Directions
Within the records that follow, find every line containing the string "istep". Copy those lines.

Information provided
(** A pass drops a proxy only when its service is gone, and its port with it. *)
Lemma manage_pass_shares start s m :
  ports_share m -> Forall (fun svc => plain_name (svc_name svc)) (all_services (st_dynamic_config s)) ->
  ports_share (manage_pass start s m) /\ grows (mg_http m) (mg_http (manage_pass start s m)).
Proof.
  intros [Hp Hs Hk] Hplain. rewrite Forall_forall in Hplain. unfold manage_pass.
  pose proof (desired_services_spec s (mg_port_conflicts m)) as [Hsound _].
  destruct (desired_services s (mg_port_conflicts m)) as [desired conflicts]. cbn [fst] in *.
  assert (Hdes : forall key d, desired !! key = Some d ->
    plain_name (ds_name d) /\ (exists group, key = service_key group (ds_name d))
    /\ exists svc, svc ∈ all_services (st_dynamic_config s) /\ svc_name svc = ds_name d).
  { intros key d Hd. destruct (Hsound key d Hd) as (svc & (g & Hg & Hsvc & _ & _ & ->) & Hdd).
    unfold desired_for in Hdd. subst d. cbn [ds_name].
    assert (Hall : svc ∈ all_services (st_dynamic_config s)) by (apply elem_of_all_services; by exists g).
    split; [by apply Hplain|]. split; [by eexists|by exists svc]. }
  set (m1 := {| mg_proxies := mg_proxies m; mg_port_conflicts := conflicts |}).
  pose proof (stop_removed_proxies desired m1) as Hstop. pose proof (stop_removed_http desired m1) as Hhttp.
  set (m2 := stop_removed desired m1) in *. change (mg_http m1) with (mg_http m) in Hhttp.
  set (m3 := {| mg_proxies := mg_proxies m2; mg_ports := mg_ports m2; mg_http := proxy_retain _ (mg_http m2) |}).
  assert (Hg3 : grows (mg_http m) (mg_http m3)).
  { unfold m3. cbn [mg_http]. rewrite Hhttp. by apply proxy_retain_grows. }
  assert (Hkept : forall key h, mg_proxies m3 !! key = Some h -> mg_proxies m !! key = Some h /\ is_Some (desired !! key)).
  { intros key h Hh. unfold m3 in Hh. cbn [mg_proxies] in Hh. rewrite Hstop in Hh. change (mg_proxies m1) with (mg_proxies m) in Hh.
    destruct (mg_proxies m !! key) as [h'|]; [|done]. simpl in Hh. unfold stale in Hh.
    destruct (desired !! key) as [d|] eqn:Hd; [|done]. destruct (negb _); [done|]. injection Hh as ->. split; [done|by exists d]. }
  assert (Hm3 : ports_share m3).
  { split.
    - apply Hg3.
    - intros key h Hh. destruct (Hkept _ _ Hh) as [Hh0 [d Hd]]. destruct (Hk _ _ Hh0) as [Hpl (group & Hkey)].
      destruct (Hdes _ _ Hd) as (Hpl' & (group' & Hkey') & svc & Hsvc & Hname).
      assert (Heq : ph_service_name h = ds_name d) by (apply (service_key_plain group _ group'); congruence).
      unfold m3. cbn [mg_http]. rewrite Hhttp, proxy_retain_lookup, bool_decide_true; [by apply (Hs key)|].
      apply elem_of_list_to_set, list_elem_of_fmap. exists svc. split; [congruence|done].
    - intros key h Hh. by apply Hk, Hkept. }
  destruct (start_all_shares start (map_iter desired) m3 Hm3) as [Hm4 Hg4].
  { intros key d Hin%elem_of_map_iter. by destruct (Hdes _ _ Hin) as (? & ? & _). }
  split; [done|]. by eapply grows_trans.
Qed.

(** ** The invariant *)

Record ingress_ok (limit : string -> string -> option Z) (w : Ingress) : Prop := {
  io_shares : ports_share (in_manager w);
  io_slots : forall id p, hs_store (mg_http (in_manager w)) !! id = Some p ->
    slots_ok (hp_balancer p, slots_of id w) /\ under_limit (limit (hp_service_name p)) (hp_balancer p, slots_of id w);
  io_unused : forall id, hs_store (mg_http (in_manager w)) !! id = None -> slots_of id w = []
}.

Lemma new_balancer_slots limit : slots_ok (default_inner, []) /\ under_limit limit (default_inner, []).
Proof. split; [intros id; simpl; by rewrite lookup_empty|]. by intros id max _ Hm. Qed.

Lemma ingress_grows limit w m open :
  ingress_ok limit w -> ports_share m -> grows (mg_http (in_manager w)) (mg_http m) ->
  ingress_ok limit {| in_manager := m; in_open := open; in_slots := in_slots w |}.
Proof.
  intros [_ Hslots Hunused] Hm Hg. split; cbn [in_manager]; [done| |].
  - intros id p Hp. apply (gr_new _ _ Hg) in Hp as [Hp|[Hnone [name ->]]]; [by apply Hslots|].
    change (slots_of id _) with (slots_of id w). rewrite (Hunused _ Hnone). apply new_balancer_slots.
  - intros id Hnone. apply Hunused. destruct (hs_store (mg_http (in_manager w)) !! id) eqn:Hs; [|done].
    by rewrite (gr_keeps _ _ Hg _ _ Hs) in Hnone.
Qed.

Lemma istep_ok limit w w' : ingress_ok limit w -> istep limit w w' -> ingress_ok limit w'.
Proof.
  intros Hw Hstep. pose proof Hw as [[Hp Hs Hk] Hslots Hunused].
  destruct Hstep as [start s w Hplain|key h w Hh|service w got|id p inner slots w Hid Hst Hb|open id rest w Hopen].
  - destruct (manage_pass_shares start s (in_manager w) (io_shares _ _ Hw) Hplain). by apply ingress_grows.
  - apply ingress_grows; [done|by split|by apply grows_refl].
  - pose proof (proxy_get_grows service _ Hp) as Hg. apply ingress_grows; [done| |done].
    split; cbn [mg_http mg_proxies with_http]; [apply Hg| |done]. intros key h Hh. by apply proxy_get_keeps, (Hs key).
  - pose proof (Hslots _ _ Hst) as [H1 H2]. destruct (bstep_ok _ _ _ H1 H2 Hb) as [H1' H2'].
    assert (Hof : forall i, slots_of i {| in_manager := with_http (set_balancer id inner (mg_http (in_manager w))) (in_manager w);
        in_open := in_open w; in_slots := <[id := slots]> (in_slots w) |} = if decide (i = id) then slots else slots_of i w).
    { intros i. unfold slots_of. cbn [in_slots]. case_decide; [subst i; by rewrite lookup_insert_eq|by rewrite lookup_insert_ne]. }
    split; cbn [in_manager with_http mg_http].
    + split; cbn [mg_http mg_proxies with_http]; [by apply set_balancer_ok|exact Hs|exact Hk].
    + intros i q. rewrite Hof. cbn [hs_store set_balancer]. case_decide as Hi.
      * subst i. rewrite lookup_alter_eq, Hst. by intros [= <-].
      * rewrite lookup_alter_ne by done. apply Hslots.
    + intros i. rewrite Hof. cbn [hs_store set_balancer]. case_decide as Hi.
      * subst i. by rewrite lookup_alter_eq, Hst.
      * rewrite lookup_alter_ne by done. apply Hunused.
  - apply ingress_grows; [done|by split|by apply grows_refl].
Qed.

Lemma new_ingress_ok limit : ingress_ok limit new_ingress.
Proof.
  split; cbn [in_manager new_ingress].
  - split; cbn [mg_http mg_proxies new_manager]; [apply no_proxies_ok| |exact new_manager_keyed]; intros key h Hh; by rewrite lookup_empty in Hh.
  - intros id p Hp. cbn in Hp. by rewrite lookup_empty in Hp.
  - done.
Qed.

(** ** Property *)

(** C4: One proxy per service, whichever way a request enters. While services with
    slash-free names come and go, ports are started, stopped and moved, and requests
    enter by port and by [httpListen] and pick, give back and report nodes in any
    interleaving: a request that [httpListen] resolves to a service with a running
    port is handled as one on that port, with the same answer and the same effect; and
    the slots of a node counted by the service's balancer are those held by all of
    them together, never more than the service's [maxConnections] there. *)
Theorem one_proxy_per_service limit w (Hsteps : steps (istep limit) new_ingress w) :
  let r := mg_http (in_manager w) in
  (forall key h env now s uri_host req, mg_proxies (in_manager w) !! key = Some h ->
     Listener.dispatch (rq_method req) uri_host (rq_headers req) s = Handle (ph_service_name h) ->
     listener_request env now s uri_host req r = port_request env now s req h r)
  /\ (forall name id, hs_map r !! name = Some id ->
        exists p, hs_store r !! id = Some p /\ hp_service_name p = name
        /\ forall node, default 0%Z (active (hp_balancer p) !! node) = Balancer.held node (slots_of id w)
          /\ forall max, limit name node = Some max -> (0 <= max)%Z -> (Balancer.held node (slots_of id w) <= max)%Z).
Proof.
  assert (Hw : ingress_ok limit w).
  { eapply (steps_invariant (istep limit) (ingress_ok limit)); [apply istep_ok|apply new_ingress_ok|exact Hsteps]. }
  destruct Hw as [[[Hn _] Hs _] Hslots _]. cbv zeta. split.
  - intros key h env now s uri_host req Hh Hd. unfold listener_request, port_request. rewrite Hd.
    unfold proxy_get. by rewrite (Hs _ _ Hh).
  - intros name id Hid. destruct (Hn _ _ Hid) as (p & Hp & Hname). exists p. split; [done|]. split; [done|].
    destruct (Hslots _ _ Hp) as [H1 H2]. intros node. split; [by apply (slots_ok_default node (hp_balancer p, slots_of id w))|].
    subst name. exact (H2 node).
Qed.
End requests.

(** ** Witness *)

Module Examples.

#[local] Existing Instance Headers.Examples.list_headers.

Definition no_limit (service node : string) : option Z := None.
Definition state : SharedState := Proxy.Examples.state.
Definition backends : list Backend := service_backends "api" state.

Result of the exercise
Lemma istep_ok limit w w' : ingress_ok limit w -> istep limit w w' -> ingress_ok limit w'.
Theorem one_proxy_per_service limit w (Hsteps : steps (istep limit) new_ingress w) :
  { eapply (steps_invariant (istep limit) (ingress_ok limit)); [apply istep_ok|apply new_ingress_ok|exact Hsteps]. }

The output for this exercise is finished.